Thanks The commit doesn't fix the issue. Do you have more ideas? (Pls don't forget problem with remote connection. Is it valid to be subtopic?)

lwhite1 commented 2 years ago

@Kasperx

(Pls don't forget problem with remote connection. Is it valid to be subtopic?)

If it's a separate problem please create a new issue.

A consequent idea would be, to allow skipping of db columns with unknown data types / formats during import, which has lead me to the tech.tablesaw.columns.SkipColumnType class.

Yes, the SQL import logic should probably support SKIP the way CSV import does. More generally, it should probably support user defined control over the types. I say "probably" only because I haven't investigated enough to know if it's difficult or impossible.

For your use case, however, I don't see how SKIP could help. You seem to be say that you don't know when you will get a column of binary data so there would be no way to tell the system to skip a particular column. There's no facility in Tablesaw that tells the system to skip all the columns of a particular type since that's a rare use case.

it breaks table creation/import with a self thrown UnsupportedOperationException which indicates that a SKIP column cannot be created.

I can't really answer this since you're not proving any code, but SKIP is not a real column type so, no, you can't create a SKIP column. All SKIP does is tell the file importer to pass over a particular column without importing it. And as I mentioned, it is not supported in the DB import code currently.

The issue arrises when querying against a SapDB / maxDB Table which contains a foreign key relation to other db entries in another table, which are not correctly mapped by the db engine

It sounds like the issue is a bug in the database you're using.
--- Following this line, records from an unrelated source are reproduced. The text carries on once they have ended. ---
(* ===== verification/Analyses.v ===== *)
(** * Analyses: connected components and independent sets of an edge list

    As [EndToEnd] does for BFS and k-core: the text of the edges is converted,
    served, loaded and analysed over RDMA, and the result is stated in terms of
    the edges of the text. *)

From S2P Require Import Prelude Platform MmapUtil VertexTable Bitmap Stats PackWindow.
From S2P Require Import Engine EdgeEngine Options KernelCtx ServerFile Csr EndToEnd.
From S2P Require Import ConnectedComponents Mis.

Section analyses.
  Context {BU : BuildOptions} {BO : Boost} {OS : Os} {FM : FileMapping} {CB : Combinable}.
  Context {ETS : EnumerableThreadSpecific} {CK : Clock} {SC : Scheduler} {NI : Nic}.

Section client.
  Context (vm : variables_map) (index_file : fs_node) (ids : list Z) (garbage : window).
  Context (tm : timing) (post_fuel kernel_fuel : nat) (remote : remote_region) (edges : Z).

Definition run_cc : result (list Z) :=
  g ← new_Generic_ctx 4 0 vm index_file edges SINGLE;
  st ← cc_kernel (EO := client_ops ids garbage post_fuel remote g) kernel_fuel (frontierA g)
         (frontierB g) (gc_table g) (first_state tm g);
  Ok (labels st).

Definition run_mis : result (list MatchFlag) :=
  g ← new_Generic_ctx 1 UNDECIDED vm index_file edges SINGLE;
  st ← mis_kernel (EO := client_ops ids garbage post_fuel remote g) kernel_fuel (o_delta vm)
         (gc_index g) edges (frontierA g) (frontierB g) (gc_table g) (first_state tm g);
  Ok (ms_flags st).
End client.

Definition connected (v : list Csr.edge) (u w : Z) : Prop := ∃ k, path v u k w.

Section reachability.
  Context {EO : EngineOps} (v : list Csr.edge) (m : Z).
  Context (Hin : endpoints_in v m) (Hn : g_n eng_graph = m + 1).
  Context (Hadj : ∀ u, 0 ≤ u < m + 1 → g_adj eng_graph u = adjacency v u).

Lemma graph_edge u w : ConnectedComponents.edge u w ↔ (u, w) ∈ v.
Proof using Hin Hn Hadj.
  unfold ConnectedComponents.edge. rewrite Hn. split.
  - intros [Hu Hw]. rewrite Hadj in Hw by done. by apply elem_of_adjacency.
  - intros He. pose proof (Hin _ He) as [Hu _]. cbn in Hu. split; [lia|].
    rewrite Hadj by lia. by apply elem_of_adjacency.
Qed.

Lemma reaches_connected u w : rtc ConnectedComponents.edge u w ↔ connected v u w.
Proof using Hin Hn Hadj.
  split.
  - revert w. apply rtc_ind_r; [by exists 0%nat; constructor|].
    intros x y _ He [k Hk]. exists (S k). econstructor; [done|]. by apply graph_edge.
  - intros [k Hk]. induction Hk as [|k x y _ IH He]; [done|].
    eapply rtc_r; [done|]. by apply graph_edge.
Qed.

(** Labels, in terms of the text. *)
Definition text_components (und : bool) (table : list Z) : Prop :=
  (∀ u, 0 ≤ u ≤ m → 0 ≤ at_ table u ≤ m ∧ connected v (at_ table u) u
     ∧ ∀ x, 0 ≤ x ≤ m → connected v x u → at_ table u ≤ x)
  ∧ (und = true → ∀ u w, 0 ≤ u ≤ m → 0 ≤ w ≤ m →
       at_ table u = at_ table w ↔ connected v u w).

Lemma components_text und table :
  (und = true → ∀ a b, (a, b) ∈ v → (b, a) ∈ v) → components table → text_components und table.
Proof using Hin Hn Hadj.
  intros Hsym [Hlab Hconn]. split.
  - intros u Hu. rewrite Hn in Hlab. destruct (Hlab u) as (Hl & Hru & Hmin); [lia|].
    split; [lia|]. split; [by apply reaches_connected|].
    intros x Hx Hxu. apply Hmin; [lia|by apply reaches_connected].
  - intros Hund u w Hu Hw. rewrite <- reaches_connected. apply Hconn; [|rewrite Hn; lia..].
    intros x y. rewrite !graph_edge. by apply Hsym.
Qed.

(** An independent set, in terms of the text. *)
Definition text_independent (table : list MatchFlag) : Prop :=
  (∀ u, 0 ≤ u ≤ m → at_ table u = IN ↔ ∀ w, (u, w) ∈ v → w < u → at_ table w ≠ IN)
  ∧ (∀ u w, (u, w) ∈ v → u ≠ w → ¬ (at_ table u = IN ∧ at_ table w = IN))
  ∧ ∀ u, 0 ≤ u ≤ m → at_ table u = IN
      ∨ at_ table u = OUT ∧ ∃ w, (u, w) ∈ v ∧ at_ table w = IN.

Lemma independent_text table :
  (∀ a b, (a, b) ∈ v → (b, a) ∈ v) → maximal_independent table → text_independent table.
Proof using Hin Hn Hadj.
  intros Hsym [Hg Hund]. unfold greedy in Hg. rewrite Hn in Hg, Hund.
  assert (Hadjw : ∀ u w, 0 ≤ u ≤ m → w ∈ g_adj eng_graph u ↔ (u, w) ∈ v).
  { intros u w Hu. rewrite Hadj by lia. apply elem_of_adjacency. }
  assert (Hends : ∀ u w, (u, w) ∈ v → (0 ≤ u ≤ m) ∧ 0 ≤ w ≤ m) by (intros u w He; apply (Hin _ He)).
  destruct Hund as [Hindep Hmax].
  { intros u w Hu Hw. rewrite !Hn in *. rewrite !Hadjw by lia. split; apply Hsym. }
  split; [|split].
  - intros u Hu. destruct (Hg u) as [_ ->]; [lia|]. by setoid_rewrite Hadjw.
  - intros u w He Hne. destruct (Hends u w He). apply Hindep; [lia|by apply Hadjw|done].
  - intros u Hu. destruct (Hg u) as [Hdec _]; [lia|]. specialize (Hmax u ltac:(lia)).
    destruct (at_ table u); [done|by left|right]. split; [done|].
    destruct Hmax as (w & Hw & Hi); [done|]. exists w. by rewrite <- Hadjw.
Qed.
End reachability.

(** C3: connected components, from the text to the labels.  For every text of
    edges, converter and option, when the sizes fit and the platform grants the
    resources, the converter's files can be served and loaded, and the kernel run
    over RDMA labels every vertex with the smallest vertex from which a path leads
    to it along the edges of the text; with [make-undirected], two vertices have
    the same label exactly when a path connects them. *)
Theorem cc_end_to_end flip und s vm ids garbage tm post_fuel server_fuel kernel_fuel :
  ∃ v m, read_edges flip und s = Ok (v, m) ∧ ∀ d,
    sizes v m d → deployment 4 vm ids garbage post_fuel server_fuel (m + 1) (zlen v) d →
    (Z.to_nat ((m + 1) * (m + 1) + 1) < kernel_fuel)%nat →
    ∃ files remote table, encode flip und false s = Ok files
      ∧ announce server_fuel (Regular (adj_file files)) (o_madvise_thp vm) = Ok (remote, zlen v)
      ∧ run_cc vm (Regular (idx_file files)) ids garbage tm post_fuel kernel_fuel remote (zlen v) = Ok table
      ∧ text_components v m und table.
Proof.
  destruct (read_edges_ok s) as (v0 & m & Hm & Hin0 & _ & Hread).
  exists (v0 ≫= expand flip und), m. split; [done|]. intros d Hsz Hdep Hfuel.
  pose proof (expand_in _ _ flip und Hin0) as Hin.
  pose proof (expand_edge_symmetric flip v0) as Hsym. set (v := v0 ≫= expand flip und) in *.
  destruct (deploy_text 4 0 flip und s v m d vm ids garbage post_fuel server_fuel)
    as (files & remote & g & Ef & Ea & Eg & [Hrun Gn Gm Hcsr Hadj Ht (HAw & HAs & HAc & HAb) (HBw & HBs & HBb)]); [done..|].
  pose proof (deployed_graph 0 v m ids garbage post_fuel remote g ltac:(by split)) as [En Eadj _].
  destruct (initial_table 0 (m + 1) (gc_table g)) as [Hlt _]; [lia|done|].
  set (ops := client_ops ids garbage post_fuel remote g) in *.
  destruct (cc_kernel_ok (EO := ops) (EE := rdma_engine _ _ _ _ _ _ _ Hrun) kernel_fuel
    (frontierA g) (frontierB g) (gc_table g) (first_state tm g)) as (st & Ek & Hcomp); rewrite ?En; try done.
  { split; rewrite ?En; try done. split; [apply HAw|done]. }
  exists files, remote, (labels st). split; [done|]. split; [done|]. split.
  - unfold run_cc. rewrite Eg, bind_ok. fold ops. by rewrite Ek.
  - apply (components_text (EO := ops)); [done..| |exact Hcomp]. intros ->. exact Hsym.
Qed.

(** C4: the maximal independent set, from the text to the set.  For every text
    read with [make-undirected], when the sizes fit, the platform grants the
    resources and the option [delta] is a divisor the kernel can use, the
    converter's files can be served and loaded, and the kernel run over RDMA takes
    a vertex into the set exactly when none of its smaller neighbours is in it; no
    edge of the text joins two members, and every vertex outside the set has a
    neighbour in it. *)
Theorem mis_end_to_end flip s vm ids garbage tm post_fuel server_fuel kernel_fuel :
  ∃ v m, read_edges flip true s = Ok (v, m) ∧ ∀ d,
    sizes v m d → deployment 1 vm ids garbage post_fuel server_fuel (m + 1) (zlen v) d →
    0 < o_delta vm ≤ m + 1 → m + 1 + (m + 1) / o_delta vm < 2 ^ 32 →
    (2 * Z.to_nat (m + 1) < kernel_fuel)%nat →
    ∃ files remote table, encode flip true false s = Ok files
      ∧ announce server_fuel (Regular (adj_file files)) (o_madvise_thp vm) = Ok (remote, zlen v)
      ∧ run_mis vm (Regular (idx_file files)) ids garbage tm post_fuel kernel_fuel remote (zlen v) = Ok table
      ∧ text_independent v m table.
Proof.
  destruct (read_edges_ok s) as (v0 & m & Hm & Hin0 & _ & Hread).
  exists (v0 ≫= expand flip true), m. split; [done|]. intros d Hsz Hdep Hdelta H32 Hfuel.
  pose proof (expand_in _ _ flip true Hin0) as Hin.
  pose proof (expand_edge_symmetric flip v0) as Hsym. set (v := v0 ≫= expand flip true) in *.
  destruct (deploy_text 1 UNDECIDED flip true s v m d vm ids garbage post_fuel server_fuel)
    as (files & remote & g & Ef & Ea & Eg & [Hrun Gn Gm Hcsr Hadj Ht (HAw & HAs & HAc & HAb) (HBw & HBs & HBb)]); [done..|].
  pose proof (deployed_graph UNDECIDED v m ids garbage post_fuel remote g ltac:(by split)) as [En Eadj Edeg].
  destruct (initial_table UNDECIDED (m + 1) (gc_table g)) as [Hlt Hat]; [lia|done|].
  set (ops := client_ops ids garbage post_fuel remote g) in *.
  destruct (mis_kernel_ok (EO := ops) (EE := rdma_engine _ _ _ _ _ _ _ Hrun) kernel_fuel (o_delta vm)
    (gc_index g) (zlen v) (frontierA g) (frontierB g) (gc_table g) (first_state tm g))
    as (st & Ek & Hmi); rewrite ?En; try done.
  { split; rewrite ?En; try done. intros u Hu. by apply Edeg. }
  exists files, remote, (ms_flags st). split; [done|]. split; [done|]. split.
  - unfold run_mis. rewrite Eg, bind_ok. fold ops. by rewrite Ek.
  - by apply (independent_text (EO := ops)).
Qed.
End analyses.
Tablesaw doesn't support binary data so I'm not sure how much effort should be put into making it possible to import binary data when for most users, the solution to this issue would be to change the select statement to exclude the binary columns.

A workaround would be to display such columns as a StringColumn encoding the bytes to the ascii representation of the hex tuples lth: 0x0F -> "0x0F" (char[] -> String)

Sure, but most forms of binary data (images, movies, Excel file contents, etc.) would not produce a string representation that was at all useful.

I'm another member of @J4nJ4nsen team and tested it with System.out.println(Table.read().db(rs).print()); and it does not work without customization :(

What happens?

Kasperx commented 2 years ago

Thanks for answer, sry for late response.

This code (dbc is an instance from an own class)

ResultSet rs = dbc.getResultSet("select name from line");
System.out.println(tech.tablesaw.api.Table.read().db(rs).printAll());
System.out.println(tech.tablesaw.api.Table.read().db(rs).print());

leads to this content :(

 NAME  |
--------
 NAME  |
--------

I would expect something like "21,78,30".